Auckland Council is now forecasting a $1 billion hole in its finances by 2024 from the impact of Covid-19.

The council produced an emergency budget in July to cope with a $450m hole this financial year, but work by finance officers forecasts this could grow by $540m over the next three years.

Auckland Mayor Phil Goffsaid many Aucklanders and businesses are doing it tough with reduced income, and the council is no different.

He said that while New Zealand’s economic picture is looking better than was anticipated back in March and April, the Covid situation will continue to impact heavily on council income for at least the next three years.

“About 60 per cent of Auckland Council’s income comes from sources other than rates, like concerts and visitor attractions, operations at Ports of Auckland and dividends from Auckland Airport shares.”

Goff said these income sources have taken a big hit and on the assumption borders could be closed for another two years, the latest council forecast shows a $260m hit in 2021, $170m in 2022 and $110m in 2023.

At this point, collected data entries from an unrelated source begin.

(* ===== verification/Epitrope.v ===== *)
(** * Authorization faults and shared data ([epitrope::error])

    [Error] is the crate's error type; [V] stands for the boxed source of
    [ViewError], so the store can wrap its own errors there. Source
    locations are dropped. [Settlement] (budget.rs) and [Step]
    (lifecycle.rs) are declared here because the error type carries them. *)
From S2P Require Import Prelude Vocab Ids.
Local Open Scope Z_scope.

(** [Settlement]: how a settled reservation moves every ledger. *)
Module Settlement.
Record Settlement : Set := mk { debit : Cost; release : Cost }.
#[global] Instance Settlement_eq_dec : EqDecision Settlement.
Proof. solve_decision. Defined.
End Settlement.
Abbreviation Settlement := Settlement.Settlement.

(** [Step]: one step an invocation may take. *)
Module Step.
Inductive Step : Set :=
| Deny
| PersistIntent
| Dispatch
| CompleteTransfer
| Publish
| Settle
| Release (reason : ReleaseReason)
| MarkUnknownEffect.
#[global] Instance Step_eq_dec : EqDecision Step.
Proof. solve_decision. Defined.
End Step.
Abbreviation Step := Step.Step.

Module Error.
Inductive Error (V : Type) : Type :=
| View (source : V)
| ChainBroken (grant : GrantId)
| ChainMalformed (grant : GrantId)
| TenantLineage (tenant : TenantId)
| OriginSyntax (reason : string)
| LedgerOverflow (dimension : Dimension)
| LedgerUnderflow (dimension : Dimension)
| SettleOverrun (dimension : Dimension) (reserved actual : Z) (settlement : Settlement)
| SessionNotApplicable (capability : Capability)
| IllegalTransition (from : InvocationState) (step : Step).
Arguments View {V} source.
Arguments ChainBroken {V} grant.
Arguments ChainMalformed {V} grant.
Arguments TenantLineage {V} tenant.
Arguments OriginSyntax {V} reason.
Arguments LedgerOverflow {V} dimension.
Arguments LedgerUnderflow {V} dimension.
Arguments SettleOverrun {V} dimension reserved actual settlement.
Arguments SessionNotApplicable {V} capability.
Arguments IllegalTransition {V} from step.
End Error.
Abbreviation Error := Error.Error.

The mayor has warned that this year’s belt-tightening in the emergency budget will be repeated in next year’s 10-year budget.

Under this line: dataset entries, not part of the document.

(* ===== verification/Origin.v ===== *)
(** * Origins and origin patterns ([epitrope::origin])

    The minimal URL-origin parser, the pattern grammar of a grant's target
    scope, matching and covering. *)
From S2P Require Import Prelude Vocab Ids Epitrope.
Local Open Scope Z_scope.

(** ** Text operations of the standard library *)

Fixpoint strip_prefix (pat s : str) : option str :=
  match pat, s with
  | [], s => Some s
  | p :: pat, c :: s => if bool_decide (p = c) then strip_prefix pat s else None
  | _ :: _, [] => None
  end.
Definition strip_suffix (pat s : str) : option str :=
  reverse <$> strip_prefix (reverse pat) (reverse s).
(** [str::split_once]: splits at the first occurrence of [pat]. *)
Fixpoint split_once (pat s : str) : option (str * str) :=
  match strip_prefix pat s with
  | Some rest => Some ([], rest)
  | None => match s with
            | [] => None
            | c :: s => prod_map (cons c) id <$> split_once pat s
            end
  end.
(** [str::split(c)]: never empty. *)
Fixpoint split_on (sep : byte) (s : str) : list str :=
  match s with
  | [] => [[]]
  | c :: s =>
      if bool_decide (c = sep) then [] :: split_on sep s
      else match split_on sep s with
           | l :: ls => (c :: l) :: ls
           | [] => [[c]]
           end
  end.
(** [str::find] of the first byte satisfying [p]. *)
Fixpoint find_byte (p : byte -> bool) (s : str) : option nat :=
  match s with
  | [] => None
  | c :: s => if p c then Some O else S <$> find_byte p s
  end.
Definition split_at_checked (n : nat) (s : str) : option (str * str) :=
  if (n <=? length s)%nat then Some (take n s, drop n s) else None.
Definition starts_with (c : byte) (s : str) : bool := bool_decide (head s = Some c).
Definition ends_with (c : byte) (s : str) : bool := bool_decide (last s = Some c).
(** Decimal digits folded with overflow checks: [acc * 10 + digit]. *)
Fixpoint parse_decimal (max acc : Z) (s : str) : option Z :=
  match s with
  | [] => Some acc
  | c :: s =>
      m ← checked_mul max acc 10;
      a ← checked_add max m (b2z c - 48);
      parse_decimal max a s
  end.
(** Decimal formatting of an unsigned integer ([{}]); [fuel] bounds the
    number of digits. *)
Fixpoint print_decimal (fuel : nat) (z : Z) : str :=
  match fuel with
  | O => []
  | S fuel =>
      if z <? 10 then [z2b (48 + z)]
      else print_decimal fuel (z / 10) ++ [z2b (48 + z mod 10)]
  end.
(** A [u16] has at most five digits and a [u8] at most three. *)
Definition display_uint (z : Z) : str := print_decimal 5 z.

(** ** Data *)

Definition MAX_HOST_LEN : nat := 253.
Definition MAX_LABEL_LEN : nat := 63.

Module Scheme.
Inductive Scheme : Set := Http | Https.
#[global] Instance Scheme_eq_dec : EqDecision Scheme.
Proof. solve_decision. Defined.
End Scheme.
Abbreviation Scheme := Scheme.Scheme.
Definition SCHEME_ALL : list Scheme := [Scheme.Http; Scheme.Https].
Definition default_port (s : Scheme) : Z :=
  match s with Scheme.Http => 80 | Scheme.Https => 443 end.

(** [Host]: a lowercase domain or an IPv4 address ([[u8; 4]]). *)
Module Host.
Inductive Host : Set := Domain (name : str) | Ipv4 (a b c d : Z).
#[global] Instance Host_eq_dec : EqDecision Host.
Proof. solve_decision. Defined.
End Host.
Abbreviation Host := Host.Host.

Next month, Aucklanders will get the first look at the 10-year budget when Goff presents his “mayoral proposal”.

He said councillors made some really tough calls in the emergency budget, but did ensure the council continued to invest strongly in major infrastructure projects and keep core services going.

“In this 10-year budget, there will similarly be things that we want to do that won’t be possible in the current financial environment. We will need to prioritise those things that are the most important to do,” Goff said.

Finance committee chairwoman Desley Simpson said the council now understands the Covid-induced financial emergency will last much longer than the current financial year.

“We must retain our sharp focus on savings and efficiencies while making difficult choices about what we are able to provide, given this $1 billion economic hit,” she said.